(Records for this task):
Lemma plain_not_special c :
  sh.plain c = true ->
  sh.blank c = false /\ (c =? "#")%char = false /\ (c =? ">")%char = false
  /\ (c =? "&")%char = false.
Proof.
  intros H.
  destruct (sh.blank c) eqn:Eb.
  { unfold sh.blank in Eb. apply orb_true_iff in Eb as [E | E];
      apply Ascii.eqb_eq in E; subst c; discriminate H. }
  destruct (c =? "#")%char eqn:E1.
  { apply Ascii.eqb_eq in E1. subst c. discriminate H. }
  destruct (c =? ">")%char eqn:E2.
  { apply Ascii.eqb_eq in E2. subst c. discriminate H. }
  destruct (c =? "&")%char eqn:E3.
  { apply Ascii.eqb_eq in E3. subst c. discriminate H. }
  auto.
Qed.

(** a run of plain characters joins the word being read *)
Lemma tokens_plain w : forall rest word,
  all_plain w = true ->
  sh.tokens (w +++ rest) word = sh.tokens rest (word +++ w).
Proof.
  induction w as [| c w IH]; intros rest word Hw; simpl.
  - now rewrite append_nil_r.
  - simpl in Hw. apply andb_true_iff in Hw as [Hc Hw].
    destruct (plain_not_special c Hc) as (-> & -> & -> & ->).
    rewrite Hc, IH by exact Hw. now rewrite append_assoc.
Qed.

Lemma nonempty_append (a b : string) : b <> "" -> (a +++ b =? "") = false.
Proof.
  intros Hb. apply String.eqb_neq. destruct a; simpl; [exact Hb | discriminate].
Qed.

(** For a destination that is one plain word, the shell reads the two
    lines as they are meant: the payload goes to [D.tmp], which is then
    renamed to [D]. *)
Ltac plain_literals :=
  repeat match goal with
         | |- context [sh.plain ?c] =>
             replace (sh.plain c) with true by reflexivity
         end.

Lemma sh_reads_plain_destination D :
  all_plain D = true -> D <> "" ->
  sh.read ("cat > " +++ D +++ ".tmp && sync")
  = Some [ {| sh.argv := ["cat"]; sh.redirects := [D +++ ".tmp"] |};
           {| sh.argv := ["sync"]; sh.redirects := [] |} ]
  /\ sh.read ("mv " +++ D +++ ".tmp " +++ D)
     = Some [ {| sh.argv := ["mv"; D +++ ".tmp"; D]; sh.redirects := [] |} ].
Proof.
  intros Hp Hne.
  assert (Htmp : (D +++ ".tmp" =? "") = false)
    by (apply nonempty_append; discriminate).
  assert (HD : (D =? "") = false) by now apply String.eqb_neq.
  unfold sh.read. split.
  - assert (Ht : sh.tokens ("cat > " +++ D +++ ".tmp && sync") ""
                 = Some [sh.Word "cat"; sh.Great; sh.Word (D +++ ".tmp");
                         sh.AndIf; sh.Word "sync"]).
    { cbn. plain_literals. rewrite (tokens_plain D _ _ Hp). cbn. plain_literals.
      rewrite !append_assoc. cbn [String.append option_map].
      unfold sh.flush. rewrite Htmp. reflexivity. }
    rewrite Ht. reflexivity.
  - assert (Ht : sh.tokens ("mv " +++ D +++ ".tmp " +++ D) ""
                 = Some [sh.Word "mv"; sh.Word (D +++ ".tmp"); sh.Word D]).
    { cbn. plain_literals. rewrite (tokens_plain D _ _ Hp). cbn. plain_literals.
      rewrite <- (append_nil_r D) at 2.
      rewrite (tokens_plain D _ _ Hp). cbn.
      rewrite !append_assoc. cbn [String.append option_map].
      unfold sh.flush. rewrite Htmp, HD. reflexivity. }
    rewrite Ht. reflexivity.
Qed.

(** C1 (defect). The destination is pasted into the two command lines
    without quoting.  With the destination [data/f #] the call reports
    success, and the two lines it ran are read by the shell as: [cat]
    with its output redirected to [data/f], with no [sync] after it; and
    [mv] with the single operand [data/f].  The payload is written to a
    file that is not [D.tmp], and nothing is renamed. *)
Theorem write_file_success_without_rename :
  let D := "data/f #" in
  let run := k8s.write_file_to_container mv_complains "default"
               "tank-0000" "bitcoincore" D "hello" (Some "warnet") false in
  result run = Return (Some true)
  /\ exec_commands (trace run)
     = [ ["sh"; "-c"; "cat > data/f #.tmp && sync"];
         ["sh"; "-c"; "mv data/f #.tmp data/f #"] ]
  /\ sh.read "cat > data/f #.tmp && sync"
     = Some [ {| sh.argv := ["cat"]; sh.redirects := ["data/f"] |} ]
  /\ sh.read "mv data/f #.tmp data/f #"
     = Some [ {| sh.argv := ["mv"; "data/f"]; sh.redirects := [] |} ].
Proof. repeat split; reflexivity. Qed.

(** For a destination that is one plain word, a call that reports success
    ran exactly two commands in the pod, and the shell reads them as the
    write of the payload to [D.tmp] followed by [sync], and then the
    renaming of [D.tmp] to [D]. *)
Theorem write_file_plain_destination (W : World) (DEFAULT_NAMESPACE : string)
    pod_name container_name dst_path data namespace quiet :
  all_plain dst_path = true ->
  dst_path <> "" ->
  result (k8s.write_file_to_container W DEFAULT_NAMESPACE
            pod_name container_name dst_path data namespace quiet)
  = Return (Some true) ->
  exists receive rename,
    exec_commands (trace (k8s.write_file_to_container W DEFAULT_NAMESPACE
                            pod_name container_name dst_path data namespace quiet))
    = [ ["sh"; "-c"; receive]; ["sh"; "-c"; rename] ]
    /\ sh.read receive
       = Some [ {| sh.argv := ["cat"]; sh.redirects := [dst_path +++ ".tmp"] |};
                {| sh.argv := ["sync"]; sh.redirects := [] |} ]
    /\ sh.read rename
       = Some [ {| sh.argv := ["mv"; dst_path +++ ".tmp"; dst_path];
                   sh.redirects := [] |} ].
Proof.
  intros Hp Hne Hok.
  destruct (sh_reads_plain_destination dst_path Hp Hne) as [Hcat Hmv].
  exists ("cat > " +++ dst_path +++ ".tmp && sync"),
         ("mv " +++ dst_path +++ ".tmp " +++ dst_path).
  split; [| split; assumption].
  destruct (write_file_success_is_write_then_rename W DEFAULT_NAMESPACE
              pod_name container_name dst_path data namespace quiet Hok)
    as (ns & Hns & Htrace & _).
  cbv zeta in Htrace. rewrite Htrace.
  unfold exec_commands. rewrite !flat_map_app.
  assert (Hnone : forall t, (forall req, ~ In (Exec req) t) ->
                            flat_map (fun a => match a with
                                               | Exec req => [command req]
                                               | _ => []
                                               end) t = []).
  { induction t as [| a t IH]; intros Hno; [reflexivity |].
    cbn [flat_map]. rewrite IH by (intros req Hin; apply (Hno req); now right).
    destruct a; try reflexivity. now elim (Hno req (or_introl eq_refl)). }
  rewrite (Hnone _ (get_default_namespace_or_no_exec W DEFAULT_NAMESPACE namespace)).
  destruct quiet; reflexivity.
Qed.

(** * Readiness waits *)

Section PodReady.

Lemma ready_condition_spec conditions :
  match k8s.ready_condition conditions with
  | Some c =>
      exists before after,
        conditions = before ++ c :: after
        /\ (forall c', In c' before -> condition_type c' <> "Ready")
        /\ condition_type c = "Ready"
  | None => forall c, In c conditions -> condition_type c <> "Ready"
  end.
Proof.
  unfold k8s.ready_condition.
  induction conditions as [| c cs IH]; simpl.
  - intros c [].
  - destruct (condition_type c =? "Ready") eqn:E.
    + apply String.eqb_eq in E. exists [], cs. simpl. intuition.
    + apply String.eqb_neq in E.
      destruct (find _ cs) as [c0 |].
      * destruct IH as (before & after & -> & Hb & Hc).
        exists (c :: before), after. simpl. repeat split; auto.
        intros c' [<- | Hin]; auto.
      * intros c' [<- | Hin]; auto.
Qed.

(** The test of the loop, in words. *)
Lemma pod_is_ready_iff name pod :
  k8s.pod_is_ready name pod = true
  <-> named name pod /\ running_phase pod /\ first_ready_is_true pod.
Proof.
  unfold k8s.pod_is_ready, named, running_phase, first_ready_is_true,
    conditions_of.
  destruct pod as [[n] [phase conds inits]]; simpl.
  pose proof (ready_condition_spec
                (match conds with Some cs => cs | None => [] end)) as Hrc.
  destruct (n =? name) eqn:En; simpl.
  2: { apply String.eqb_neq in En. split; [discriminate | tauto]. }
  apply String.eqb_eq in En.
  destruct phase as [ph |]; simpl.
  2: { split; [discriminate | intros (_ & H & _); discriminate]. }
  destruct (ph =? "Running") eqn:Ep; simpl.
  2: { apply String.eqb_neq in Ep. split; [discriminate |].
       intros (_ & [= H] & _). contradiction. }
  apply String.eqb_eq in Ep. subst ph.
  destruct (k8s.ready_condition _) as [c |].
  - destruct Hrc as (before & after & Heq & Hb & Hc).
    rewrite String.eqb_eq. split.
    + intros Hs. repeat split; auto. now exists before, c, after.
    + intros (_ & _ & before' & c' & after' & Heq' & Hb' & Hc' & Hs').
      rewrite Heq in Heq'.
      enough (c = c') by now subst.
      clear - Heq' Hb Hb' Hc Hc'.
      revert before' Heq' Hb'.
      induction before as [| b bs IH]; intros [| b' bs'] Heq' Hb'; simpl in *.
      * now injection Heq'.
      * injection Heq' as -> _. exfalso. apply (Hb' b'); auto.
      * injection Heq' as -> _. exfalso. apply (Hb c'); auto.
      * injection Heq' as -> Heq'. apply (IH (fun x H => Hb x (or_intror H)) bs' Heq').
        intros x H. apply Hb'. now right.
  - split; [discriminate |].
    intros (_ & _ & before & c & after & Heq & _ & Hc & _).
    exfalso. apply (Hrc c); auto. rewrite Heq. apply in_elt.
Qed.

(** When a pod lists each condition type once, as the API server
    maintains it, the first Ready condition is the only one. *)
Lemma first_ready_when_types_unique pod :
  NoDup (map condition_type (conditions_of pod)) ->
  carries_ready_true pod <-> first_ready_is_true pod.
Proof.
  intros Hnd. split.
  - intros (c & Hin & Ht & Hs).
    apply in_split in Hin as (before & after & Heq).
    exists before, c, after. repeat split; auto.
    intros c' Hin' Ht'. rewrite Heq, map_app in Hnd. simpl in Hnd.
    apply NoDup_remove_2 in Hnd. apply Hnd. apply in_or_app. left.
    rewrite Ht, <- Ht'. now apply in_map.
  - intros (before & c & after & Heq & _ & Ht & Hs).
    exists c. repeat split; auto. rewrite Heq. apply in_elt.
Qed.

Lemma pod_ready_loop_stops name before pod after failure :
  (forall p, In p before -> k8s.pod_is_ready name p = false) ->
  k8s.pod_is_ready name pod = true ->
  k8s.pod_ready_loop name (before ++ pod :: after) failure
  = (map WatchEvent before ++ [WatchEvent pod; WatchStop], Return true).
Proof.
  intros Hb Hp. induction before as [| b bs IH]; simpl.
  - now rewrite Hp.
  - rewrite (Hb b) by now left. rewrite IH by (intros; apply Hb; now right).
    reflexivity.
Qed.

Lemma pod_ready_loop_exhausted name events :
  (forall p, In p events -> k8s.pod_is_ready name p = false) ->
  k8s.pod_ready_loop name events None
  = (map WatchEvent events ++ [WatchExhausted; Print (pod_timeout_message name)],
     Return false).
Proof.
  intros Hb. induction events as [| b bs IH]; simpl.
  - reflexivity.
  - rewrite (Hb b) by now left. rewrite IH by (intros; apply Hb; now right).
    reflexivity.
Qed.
==
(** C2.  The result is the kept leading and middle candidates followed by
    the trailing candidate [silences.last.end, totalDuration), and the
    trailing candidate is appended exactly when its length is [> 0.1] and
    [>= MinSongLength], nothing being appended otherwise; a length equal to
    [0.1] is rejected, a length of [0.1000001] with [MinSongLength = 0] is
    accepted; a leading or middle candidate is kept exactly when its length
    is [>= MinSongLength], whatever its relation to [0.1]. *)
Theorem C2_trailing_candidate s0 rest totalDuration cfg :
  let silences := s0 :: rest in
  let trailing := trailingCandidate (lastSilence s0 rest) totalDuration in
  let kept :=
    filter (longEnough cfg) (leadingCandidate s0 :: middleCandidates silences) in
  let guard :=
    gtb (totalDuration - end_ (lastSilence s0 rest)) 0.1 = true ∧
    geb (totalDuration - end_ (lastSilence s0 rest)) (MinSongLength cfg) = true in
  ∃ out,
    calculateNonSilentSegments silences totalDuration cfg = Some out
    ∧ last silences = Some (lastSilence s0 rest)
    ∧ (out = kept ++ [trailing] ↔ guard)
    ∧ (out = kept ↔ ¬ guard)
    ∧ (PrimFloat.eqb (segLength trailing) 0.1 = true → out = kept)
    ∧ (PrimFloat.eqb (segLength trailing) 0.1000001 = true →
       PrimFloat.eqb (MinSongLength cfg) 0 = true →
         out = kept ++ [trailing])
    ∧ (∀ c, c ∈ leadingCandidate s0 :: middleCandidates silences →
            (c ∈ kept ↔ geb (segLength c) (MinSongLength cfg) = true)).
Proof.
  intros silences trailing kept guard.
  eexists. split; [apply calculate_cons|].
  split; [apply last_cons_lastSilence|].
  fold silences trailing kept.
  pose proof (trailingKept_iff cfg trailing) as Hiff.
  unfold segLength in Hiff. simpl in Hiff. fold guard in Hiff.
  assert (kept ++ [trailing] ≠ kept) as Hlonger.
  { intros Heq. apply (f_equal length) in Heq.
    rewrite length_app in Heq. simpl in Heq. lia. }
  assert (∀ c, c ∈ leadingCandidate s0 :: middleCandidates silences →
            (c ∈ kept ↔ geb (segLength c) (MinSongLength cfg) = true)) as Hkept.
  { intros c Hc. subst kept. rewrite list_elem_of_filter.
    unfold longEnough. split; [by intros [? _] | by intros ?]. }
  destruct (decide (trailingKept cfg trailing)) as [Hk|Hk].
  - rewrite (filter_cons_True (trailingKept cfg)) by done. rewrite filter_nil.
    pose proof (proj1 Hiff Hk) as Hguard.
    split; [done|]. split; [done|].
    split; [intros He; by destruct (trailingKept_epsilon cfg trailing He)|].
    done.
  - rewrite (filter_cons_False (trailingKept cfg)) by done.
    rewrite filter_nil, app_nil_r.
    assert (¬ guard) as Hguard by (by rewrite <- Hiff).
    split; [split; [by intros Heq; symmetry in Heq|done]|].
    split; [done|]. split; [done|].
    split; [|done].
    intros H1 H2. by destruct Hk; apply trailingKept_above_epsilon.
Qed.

(Your goal):
Please report all lines in the entries where "subst" appears.

(Answer below):
      apply Ascii.eqb_eq in E; subst c; discriminate H. }
  { apply Ascii.eqb_eq in E1. subst c. discriminate H. }
  { apply Ascii.eqb_eq in E2. subst c. discriminate H. }
  { apply Ascii.eqb_eq in E3. subst c. discriminate H. }
  apply String.eqb_eq in Ep. subst ph.
      enough (c = c') by now subst.
  { intros c Hc. subst kept. rewrite list_elem_of_filter.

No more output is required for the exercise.